Applying the same reporting criteria to 2018, however, sexual assault was, in fact, on the rise in the past year. Incidents rose by approximately 102 per cent, or 13 incidents.*

"Accurately capturing statistics allows the RCMP and our communities as a whole to address sexual violence," said Triance in a follow-up email. "The changes made by Stats Canada allow us to have real conversations about a serious problem, as it pertains to sexual violence, and it lets us work towards making our communities and homes safer for everyone."

Property crime, which has long been an issue for Whistler police, saw a slight jump of five per cent in 2019, from 576 reported incidents to 603. That included increases in auto theft (three to seven incidents); theft from vehicle (63 to 70); mischief to property under $5,000 (120 to 144); and bicycle theft (31 to 48).

"I'm not entirely surprised by this," Triance said of the hike in property crime, adding that a handful of major investigations, including a sexual assault and a child abuse file, diverted detachment resources. "These larger files ... are going to take away from the time they have to focus on thefts and break-and-enters."

The total value of bikes stolen in 2018 was $85,000, which included the theft of a pricy mountain bike valued in excess of $32,000, and is well down from the recent high of roughly $300,000 in 2016.

"Although the number of thefts is up, the value is substantially down," noted Staff Sgt. Paul Hayes. "What that's telling us is that we seemed to have curbed the 'shopping criminals' that are coming up and looking for the high-end bikes."

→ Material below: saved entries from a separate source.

(** * LogParserForKarpenter, package [s3]: the CSV export of the nodeclaim map

    A shallow embedding of [s3/s3.go]: the configuration read by [init], the
    CSV serialisation [convertToCSV] and the upload transaction [UploadToS3].

    Conventions.
    - A Go [string] is a [string] (a sequence of bytes); [bytes.Buffer] is the
      string written so far and [WriteString] appends to it.
    - The map [map[string]lp4k.Nodeclaimstruct] is a [gmap]; the order in which
      one [range] over it yields its entries is not fixed by Go, so it is an
      explicit argument: a list that is a permutation of the map's entries.
    - An index expression [s[i]] is [s !! i]; out of range Go panics, which is
      [None] here.
    - The struct [lp4k.Nodeclaimstruct] is declared in package [parser]; what
      this package uses of it (its reflected fields and [Createdtime] with the
      operator [>]) is the class [Shape]. *)

From Stdlib Require Import Ascii String.
From stdpp Require Import gmap strings list fin_maps pretty sorting.

Open Scope string_scope.
Open Scope list_scope.

(** ** Strings *)

(** The line feed written by ["\n"]. *)
Definition LF : string := String "010"%char "".

(** [%d] of a non-negative [int]. *)
Definition itoa (n : nat) : string := pretty n.

(** [strings.HasSuffix(s, suffix)]:
    [len(s) >= len(suffix) && s[len(s)-len(suffix):] == suffix]. *)
Definition HasSuffix (s suffix : string) : bool :=
  Nat.leb (String.length suffix) (String.length s)
  && bool_decide
       (String.substring (String.length s - String.length suffix)
          (String.length suffix) s = suffix).

(** [strings.TrimSuffix(s, suffix)]: [s[:len(s)-len(suffix)]] when [s] ends
    with [suffix], else [s]. *)
Definition TrimSuffix (s suffix : string) : string :=
  if HasSuffix s suffix
  then String.substring 0 (String.length s - String.length suffix) s
  else s.

(** ** The record shape *)

(** What [convertToCSV] uses of [lp4k.Nodeclaimstruct]:
    [reflect.TypeOf(v).NumField()], [reflect.TypeOf(v).Field(i).Name], the
    text [fmt.Sprintf("%v", reflect.ValueOf(v).Field(i).Interface())] of field
    [i], and the field [Createdtime], of a type ordered by [>]. The fields
    are exported, so [Interface()] returns; [Field(i)] is used for
    [i < NumField()] only, where it does not panic. *)
Class Shape (R : Type) := {
  NumField : nat;
  FieldName : nat → string;
  FieldText : R → nat → string;
  Time : Type;
  Createdtime : R → Time;
  Time_gt : Time → Time → bool
}.

(** ** convertToCSV *)

Section convertToCSV.
Context {R : Type} `{Shape R}.

(** [type keyvalue struct { key string; value lp4k.Nodeclaimstruct }] *)
Record keyvalue := KeyValue { key : string; value : R }.

(** [fmt.Sprintf("%s,%s[%d]", header, name, pos)] *)
Definition Sprintf_header (header name : string) (pos : nat) : string :=
  header +:+ "," +:+ name +:+ "[" +:+ itoa pos +:+ "]".

(** [for i := range reflecttype.NumField() { header = ... }], with [n]
    iterations left and the loop variable at [i]. *)
Fixpoint header_loop (n i : nat) (header : string) : string :=
  match n with
  | 0 => header
  | S n' => header_loop n' (S i) (Sprintf_header header (FieldName i) (i + 2))
  end.

Definition gen_header : string := header_loop NumField 0 "Nodeclaim[1]".

(** [for k, v := range *nodeclaimmap { s = append(s, keyvalue{k, v}) }],
    over the entries in the order the [range] yields them. *)
Definition snapshot (order : list (string * R)) : list keyvalue :=
  foldl (λ s kv, s ++ [KeyValue kv.1 kv.2]) [] order.

(** [if s[i].value.Createdtime > s[j].value.Createdtime { s[i], s[j] = s[j], s[i] }] *)
Definition compare_swap (i j : nat) (s : list keyvalue) : option (list keyvalue) :=
  si ← s !! i;
  sj ← s !! j;
  if Time_gt (Createdtime (value si)) (Createdtime (value sj))
  then Some (<[j := si]> (<[i := sj]> s))
  else Some s.

(** [for j := i + 1; j < len(s); j++ { ... }] with [n] iterations left, the
    loop variable at [j]. *)
Fixpoint inner_loop (n i j : nat) (s : list keyvalue) : option (list keyvalue) :=
  match n with
  | 0 => Some s
  | S n' => s' ← compare_swap i j s; inner_loop n' i (S j) s'
  end.

(** [for i := 0; i < len(s); i++ { ... }] with [n] iterations left, the loop
    variable at [i]. The swap keeps [len(s)], so the inner loop, which runs
    while [j < len(s)] from [j = i + 1], runs [len(s) - (i + 1)] times. *)
Fixpoint outer_loop (n i : nat) (s : list keyvalue) : option (list keyvalue) :=
  match n with
  | 0 => Some s
  | S n' => s' ← inner_loop (length s - (i + 1)) i (i + 1) s; outer_loop n' (S i) s'
  end.

Definition bubble_sort (s : list keyvalue) : option (list keyvalue) :=
  outer_loop (length s) 0 s.

(** [for i := range reflectval.NumField() {
      csvBuffer.WriteString(fmt.Sprintf(",%v", reflectval.Field(i).Interface())) }] *)
Fixpoint fields_loop (n i : nat) (v : R) (csvBuffer : string) : string :=
  match n with
  | 0 => csvBuffer
  | S n' => fields_loop n' (S i) v (csvBuffer +:+ ("," +:+ FieldText v i))
  end.

(** The body of [for _, v := range s]. *)
Definition write_row (csvBuffer : string) (v : keyvalue) : string :=
  let csvBuffer := csvBuffer +:+ key v in
  let csvBuffer := fields_loop NumField 0 (value v) csvBuffer in
  csvBuffer +:+ LF.

Definition rows_loop (s : list keyvalue) (csvBuffer : string) : string :=
  foldl write_row csvBuffer s.

(** [convertToCSV(nodeclaimmap)], where the [range] over the map yields
    [order]. [None] is a panic. *)
Definition convertToCSV (nodeclaimmap : gmap string R)
    (order : list (string * R)) : option string :=
  let csvBuffer := "" in
  let header := gen_header in
  let csvBuffer := csvBuffer +:+ header in
  let csvBuffer := csvBuffer +:+ LF in
  if Nat.eqb (size nodeclaimmap) 0 then Some csvBuffer
  else
    let s := snapshot order in
    s ← bubble_sort s;
    Some (rows_loop s csvBuffer).

(** [order] is an order in which a [range] may yield the entries of the map:
    each entry once. *)
Definition range_of (nodeclaimmap : gmap string R)
    (order : list (string * R)) : Prop :=
  order ≡ₚ map_to_list nodeclaimmap.

End convertToCSV.

Arguments keyvalue R : clear implicits.

(** ** Time *)

(** An instant as [time.Time] presents it in the process's local zone: the
    results of [t.Date()] and [t.Clock()]. *)
Record instant := {
  Year : Z; Month : Z; Day : Z; Hour : Z; Minute : Z; Second : Z
}.

(** The decimal digit [d], for [0 <= d <= 9]. *)
Definition digit (d : Z) : ascii := ascii_of_nat (48 + Z.to_nat d).

Fixpoint zeros (n : nat) : string :=
  match n with
  | 0 => ""
  | S n' => String "0"%char (zeros n')
  end.

(** [appendInt(b, x, width)] of package [time], as the text it appends: a sign
    for a negative [x], then the digits of its magnitude, with zeros in front
    up to [width]; two and four digit fields take the fast paths. *)
Definition appendInt (x : Z) (width : nat) : string :=
  let sign := if (x <? 0)%Z then "-" else "" in
  let u := Z.abs x in
  if Nat.eqb width 2 && (u <? 100)%Z then
    sign +:+ String (digit (u / 10)) (String (digit (u mod 10)) "")
  else if Nat.eqb width 4 && (u <? 10000)%Z then
    sign +:+ String (digit (u / 1000)) (String (digit (u / 100 mod 10))
               (String (digit (u / 10 mod 10)) (String (digit (u mod 10)) "")))
  else
    let digits := pretty (Z.to_N u) in
    sign +:+ zeros (width - String.length digits) +:+ digits.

In other property crime, last year saw drops in both business (12 to 10 incidents) and residential break-and-enters (16 to 10), and theft under (160 to 146) and over $5,000 (12 to three).

Another persisting issue for Whistler RCMP is, of course, impaired driving. There were 385 impaired driving offences in 2019, up from 326 the year prior. Local police have made no secret of their efforts to crack down on drunk driving in recent years, and while Triance commended the work of the detachment, she remains concerned with the rate of impaired driving in the resort.

"I don't want to see 385 people making a decision to get behind the wheel and drive home drunk. It's not OK. We want to get somewhere in between that," she said.

The rise in drunk driving has not, however, resulted in a corollary increase in deadly crashes. There were no fatal collisions on Whistler's roads in either 2018 or 2019. Collisions causing non-fatal injuries have stayed flat as well, with 18 incidents in 2019, compared to 16 the year before.

In drug crime, cocaine possession dropped by nine per cent last year, while "fentanyl-related offences" stayed identical to 2018, at three.

In other notable crime trends, public intoxication fell 31 per cent, fraud dropped by 12 per cent, and mental health-related calls rose by 42 per cent, from 26 to 37.

Triance said mental health, and connecting those in need to social services, is a top priority for RCMP in 2020.

"We've been impacted this year by some serious incidents that we don't report on with media, but have impacted our community, so, anecdotally, just really know that that is an important part of our policing," she said.

*Due to a transcription error, an earlier version of this story incorrectly noted a 15-per-cent increase in sexual assault last year once Statistics Canada's new categorization criteria was applied. It was in fact an 102-per-cent increase. Pique apologizes for the error.